[Records from a data collection]
(** * Hopalong orbit visualiser: a model of [src/hopalong.ts]

    The development embeds the numeric core of the [Hopalong] class (orbit
    generation, parameter selection, the per-frame level cycler, the query
    for the current parameters and the settings mutators) and proves or
    refutes the specification's claims about it.

    Numbers.  A JavaScript [number] is modelled as a real number or one of
    the three non-finite values.  Rounding, overflow and the sign of zero
    are left out: finite arithmetic is exact, and a division of a non-zero
    finite value by zero yields the infinity with the sign of the
    numerator.

    Environment.  The values returned by [Math.random] are given by a
    function of the number of the call, and the object counts its calls;
    [Date.now()] is an argument of the methods that read the clock.  What
    the module imports from files that are not at hand ([best_frames.json],
    [util/defaults], [util/color]) and the engine's [Array.prototype.sort]
    are parameters.  The renderer, the scene, the DOM and the settings
    listener are left out: they do not act on the fields modelled here.

    Effects.  A method is a function from the object to the object it
    leaves, together with how the call ends when a [TypeError] can be
    thrown. *)

From Stdlib Require Import Reals Lra Lia ZArith List Bool.
From Stdlib Require Import Permutation Sorted.
From Stdlib Require String Ascii.
Import String.StringSyntax.
Delimit Scope string_scope with str.
Import ListNotations.

Open Scope R_scope.

(** ** JavaScript numbers *)

Inductive number : Type :=
| Fin (r : R)
| PInf
| NInf
| NaN.

Definition Rltb (x y : R) : bool := if Rlt_dec x y then true else false.
Definition Rleb (x y : R) : bool := if Rle_dec x y then true else false.
Definition Reqb (x y : R) : bool := if Req_dec_T x y then true else false.

Module Num.

Definition isFinite (n : number) : bool :=
  match n with Fin _ => true | _ => false end.

(** [-n] *)
Definition neg (n : number) : number :=
  match n with
  | Fin r => Fin (- r)
  | PInf => NInf
  | NInf => PInf
  | NaN => NaN
  end.

(** [m + n] *)
Definition add (m n : number) : number :=
  match m, n with
  | NaN, _ | _, NaN => NaN
  | Fin x, Fin y => Fin (x + y)
  | PInf, NInf | NInf, PInf => NaN
  | PInf, _ | _, PInf => PInf
  | NInf, _ | _, NInf => NInf
  end.

(** [m - n] *)
Definition sub (m n : number) : number := add m (neg n).

(** The sign of a finite value or of an infinity. *)
Inductive sign : Type := Neg | Zero | Pos.

Definition sign_of (r : R) : sign :=
  if Rlt_dec r 0 then Neg else if Rlt_dec 0 r then Pos else Zero.

Definition inf_of (s : sign) : number :=
  match s with Neg => NInf | Zero => NaN | Pos => PInf end.

Definition flip (s : sign) : sign :=
  match s with Neg => Pos | Zero => Zero | Pos => Neg end.

(** [m * n]: an infinity times zero is [NaN]. *)
Definition mul (m n : number) : number :=
  match m, n with
  | NaN, _ | _, NaN => NaN
  | Fin x, Fin y => Fin (x * y)
  | PInf, Fin y | Fin y, PInf => inf_of (sign_of y)
  | NInf, Fin y | Fin y, NInf => inf_of (flip (sign_of y))
  | PInf, PInf | NInf, NInf => PInf
  | PInf, NInf | NInf, PInf => NInf
  end.

(** [m / n]: a finite non-zero value over zero is an infinity, zero over
    zero and infinity over infinity are [NaN]. *)
Definition div (m n : number) : number :=
  match m, n with
  | NaN, _ | _, NaN => NaN
  | Fin x, Fin y =>
      if Req_dec_T y 0 then inf_of (sign_of x) else Fin (x / y)
  | Fin _, PInf | Fin _, NInf => Fin 0
  | PInf, Fin y => match sign_of y with Neg => NInf | _ => PInf end
  | NInf, Fin y => match sign_of y with Neg => PInf | _ => NInf end
  | _, _ => NaN
  end.

(** [Math.abs] *)
Definition abs (n : number) : number :=
  match n with
  | Fin r => Fin (Rabs r)
  | PInf | NInf => PInf
  | NaN => NaN
  end.

(** [Math.sqrt] *)
Definition sqrt (n : number) : number :=
  match n with
  | Fin r => if Rlt_dec r 0 then NaN else Fin (R_sqrt.sqrt r)
  | PInf => PInf
  | NInf | NaN => NaN
  end.

(** [Math.log] *)
Definition log (n : number) : number :=
  match n with
  | Fin r =>
      if Rlt_dec r 0 then NaN
      else if Rlt_dec 0 r then Fin (ln r) else NInf
  | PInf => PInf
  | NInf | NaN => NaN
  end.

(** [m < n]; every comparison with [NaN] is false. *)
Definition lt (m n : number) : bool :=
  match m, n with
  | NaN, _ | _, NaN => false
  | Fin x, Fin y => Rltb x y
  | NInf, NInf | PInf, _ | _, NInf => false
  | NInf, _ | _, PInf => true
  end.

(** [m > n] *)
Definition gt (m n : number) : bool := lt n m.

(** [m <= n] *)
Definition le (m n : number) : bool :=
  match m, n with
  | NaN, _ | _, NaN => false
  | Fin x, Fin y => Rleb x y
  | NInf, _ | _, PInf => true
  | PInf, _ | _, NInf => false
  end.

(** [m >= n] *)
Definition ge (m n : number) : bool := le n m.

(** [m == n] on numbers *)
Definition eq (m n : number) : bool :=
  match m, n with
  | Fin x, Fin y => Reqb x y
  | PInf, PInf | NInf, NInf => true
  | _, _ => false
  end.

(** [!n]: zero and [NaN] are the falsy numbers. *)
Definition falsy (n : number) : bool :=
  match n with
  | Fin r => Reqb r 0
  | NaN => true
  | PInf | NInf => false
  end.

End Num.

Declare Scope num_scope.
Delimit Scope num_scope with num.
Bind Scope num_scope with number.
Infix "+" := Num.add : num_scope.
Infix "-" := Num.sub : num_scope.
Infix "*" := Num.mul : num_scope.
Infix "/" := Num.div : num_scope.
Infix "<?" := Num.lt (at level 70) : num_scope.
Infix ">?" := Num.gt (at level 70) : num_scope.
Infix ">=?" := Num.ge (at level 70) : num_scope.
Infix "==?" := Num.eq (at level 70) : num_scope.
Notation "- x" := (Num.neg x) : num_scope.

(** ** Constants of the module *)

Definition SCALE_FACTOR : number := Fin 1500.
Definition CAMERA_BOUND : number := Fin 200.
Definition LEVEL_DEPTH : number := Fin 600.

Module constraints.
Record range : Type := { min : number; max : number }.
Definition a : range := {| min := Fin (-30); max := Fin 30 |}.
Definition b : range := {| min := Fin 0.2; max := Fin 1.8 |}.
Definition c : range := {| min := Fin 5; max := Fin 17 |}.
Definition d : range := {| min := Fin 0; max := Fin 10 |}.
Definition e : range := {| min := Fin 0; max := Fin 12 |}.
End constraints.

(** ** Orbit parameters *)

Module OrbitParams.
(** [timeCreated] is absent ([None]) on an object that has no such
    property. *)
Record t : Type := mk {
  a : number;
  b : number;
  c : number;
  d : number;
  e : number;
  choice : number;
  xPreset : number;
  yPreset : number;
  timeCreated : option number
}.

Definition finite (p : t) : Prop :=
  exists ra rb rc rd re rch rx ry,
    a p = Fin ra /\ b p = Fin rb /\ c p = Fin rc /\ d p = Fin rd /\
    e p = Fin re /\ choice p = Fin rch /\ xPreset p = Fin rx /\
    yPreset p = Fin ry.
End OrbitParams.

(** ** The iteration formula of [generateOrbit] (lines 377-393) *)

Section Iteration.
Import OrbitParams.
Local Open Scope num_scope.

(** The three branches on [choice] that compute [z]. *)
Definition iter_z (p : OrbitParams.t) (x : number) : number :=
  if choice p <? Fin 0.5 then
    d p + Num.sqrt (Num.abs (b p * x - c p))
  else if choice p <? Fin 0.75 then
    d p + Num.sqrt (Num.sqrt (Num.abs (b p * x - c p)))
  else
    d p + Num.log (Fin 2 + Num.sqrt (Num.abs (b p * x - c p))).

(** The three branches on the sign of [x] that compute [x1]. *)
Definition iter_x1 (x y z : number) : number :=
  if x >? Fin 0 then y - z
  else if x ==? Fin 0 then y
  else y + z.

(** One pass through the loop body up to the assignment of [x]:
    the new [(x, y)]. *)
Definition iterate (p : OrbitParams.t) (xy : number * number)
  : number * number :=
  let '(x, y) := xy in
  let z := iter_z p x in
  let x1 := iter_x1 x y z in
  let y' := a p - x in
  let x' := x1 + e p in
  (x', y').
End Iteration.

(** ** Data model *)

Module Vector3.
Record t : Type := mk { x : number; y : number; z : number }.
End Vector3.

Module SubsetPoint.
(** A raw point [(x, y)] and its display-space [vertex]. *)
Record t : Type := mk { x : number; y : number; vertex : Vector3.t }.
End SubsetPoint.

Module Orbit.
Record t : Type := mk {
  subsets : list (list SubsetPoint.t);
  xMin : number;
  xMax : number;
  yMin : number;
  yMax : number;
  scaleX : number;
  scaleY : number
}.
End Orbit.

(** [util/defaults] is not part of the sources at hand: its values are
    parameters of the model. *)
Module Defaults.
Record t : Type := mk {
  speed : number;
  rotation_speed : number;
  points_subset : nat;
  subsets : nat;
  levels : nat;
  fov : number;
  saturation : number;
  brightness : number
}.
End Defaults.

(** The colour handed to [color.setHSL]. *)
Definition HSL : Type := (number * number * number)%type.

(** A [Geometry] holds the very [Vector3] objects of one subset of the
    shared orbit: [vertices] is the index of that subset in
    [orbit.subsets], so that a write to the orbit is seen by every
    geometry of the subset.  [verticesNeedUpdate] asks the renderer to
    read them again. *)
Record Geometry : Type := {
  vertices : nat;
  verticesNeedUpdate : bool
}.

(** A [Points] object: only the depth ([position.z]) and the spin
    ([rotation.z]) ever change. *)
Record Points : Type := {
  position_z : number;
  rotation_z : number;
  geometry : Geometry
}.

Record ParticleSet : Type := {
  myMaterial : HSL;
  myLevel : nat;
  mySubset : nat;
  needsUpdate : bool;
  particles : Points;
  params : OrbitParams.t
}.

Record Camera : Type := {
  camera_x : number;
  camera_y : number;
  camera_z : number;
  camera_fov : number
}.

(** The fields of the [Hopalong] object that the modelled methods read or
    write.  [randomCalls] counts the calls made to [Math.random] so far. *)
Record Hopalong : Type := {
  orbitParams : OrbitParams.t;
  orbitParamHistory : list OrbitParams.t;
  currentFrame : nat;
  vibeCheck : bool;
  hueValues : list number;
  mouseX : number;
  mouseY : number;
  mouseLocked : bool;
  speed : number;
  rotationSpeed : number;
  numPointsSubset : nat;
  numSubsets : nat;
  numLevels : nat;
  orbit : Orbit.t;
  particleSets : list ParticleSet;
  camera : Camera;
  randomCalls : nat
}.

Definition speedDelta : number := Fin 0.5.
Definition rotationSpeedDelta : number := Fin 0.001.

(** Field assignments [this.f = v]. *)

Definition set_orbitParams (v : OrbitParams.t) (h : Hopalong) : Hopalong :=
  Build_Hopalong v (orbitParamHistory h) (currentFrame h) (vibeCheck h)
    (hueValues h) (mouseX h) (mouseY h) (mouseLocked h) (speed h)
    (rotationSpeed h) (numPointsSubset h) (numSubsets h) (numLevels h)
    (orbit h) (particleSets h) (camera h) (randomCalls h).

Definition set_orbitParamHistory (v : list OrbitParams.t) (h : Hopalong) : Hopalong :=
  Build_Hopalong (orbitParams h) v (currentFrame h) (vibeCheck h)
    (hueValues h) (mouseX h) (mouseY h) (mouseLocked h) (speed h)
    (rotationSpeed h) (numPointsSubset h) (numSubsets h) (numLevels h)
    (orbit h) (particleSets h) (camera h) (randomCalls h).

Definition set_currentFrame (v : nat) (h : Hopalong) : Hopalong :=
  Build_Hopalong (orbitParams h) (orbitParamHistory h) v (vibeCheck h)
    (hueValues h) (mouseX h) (mouseY h) (mouseLocked h) (speed h)
    (rotationSpeed h) (numPointsSubset h) (numSubsets h) (numLevels h)
    (orbit h) (particleSets h) (camera h) (randomCalls h).

Definition set_vibeCheck (v : bool) (h : Hopalong) : Hopalong :=
  Build_Hopalong (orbitParams h) (orbitParamHistory h) (currentFrame h) v
    (hueValues h) (mouseX h) (mouseY h) (mouseLocked h) (speed h)
    (rotationSpeed h) (numPointsSubset h) (numSubsets h) (numLevels h)
    (orbit h) (particleSets h) (camera h) (randomCalls h).

Definition set_hueValues (v : list number) (h : Hopalong) : Hopalong :=
  Build_Hopalong (orbitParams h) (orbitParamHistory h) (currentFrame h)
    (vibeCheck h) v (mouseX h) (mouseY h) (mouseLocked h) (speed h)
    (rotationSpeed h) (numPointsSubset h) (numSubsets h) (numLevels h)
    (orbit h) (particleSets h) (camera h) (randomCalls h).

- [What the exercise asks]: In the records above, find the line with "match n with Fin"; write out exactly that line and each one after it, stopping after the line with "Definition mul (m".

- [Response to the exercise]:
  match n with Fin _ => true | _ => false end.

(** [-n] *)
Definition neg (n : number) : number :=
  match n with
  | Fin r => Fin (- r)
  | PInf => NInf
  | NInf => PInf
  | NaN => NaN
  end.

(** [m + n] *)
Definition add (m n : number) : number :=
  match m, n with
  | NaN, _ | _, NaN => NaN
  | Fin x, Fin y => Fin (x + y)
  | PInf, NInf | NInf, PInf => NaN
  | PInf, _ | _, PInf => PInf
  | NInf, _ | _, NInf => NInf
  end.

(** [m - n] *)
Definition sub (m n : number) : number := add m (neg n).

(** The sign of a finite value or of an infinity. *)
Inductive sign : Type := Neg | Zero | Pos.

Definition sign_of (r : R) : sign :=
  if Rlt_dec r 0 then Neg else if Rlt_dec 0 r then Pos else Zero.

Definition inf_of (s : sign) : number :=
  match s with Neg => NInf | Zero => NaN | Pos => PInf end.

Definition flip (s : sign) : sign :=
  match s with Neg => Pos | Zero => Zero | Pos => Neg end.

(** [m * n]: an infinity times zero is [NaN]. *)
Definition mul (m n : number) : number :=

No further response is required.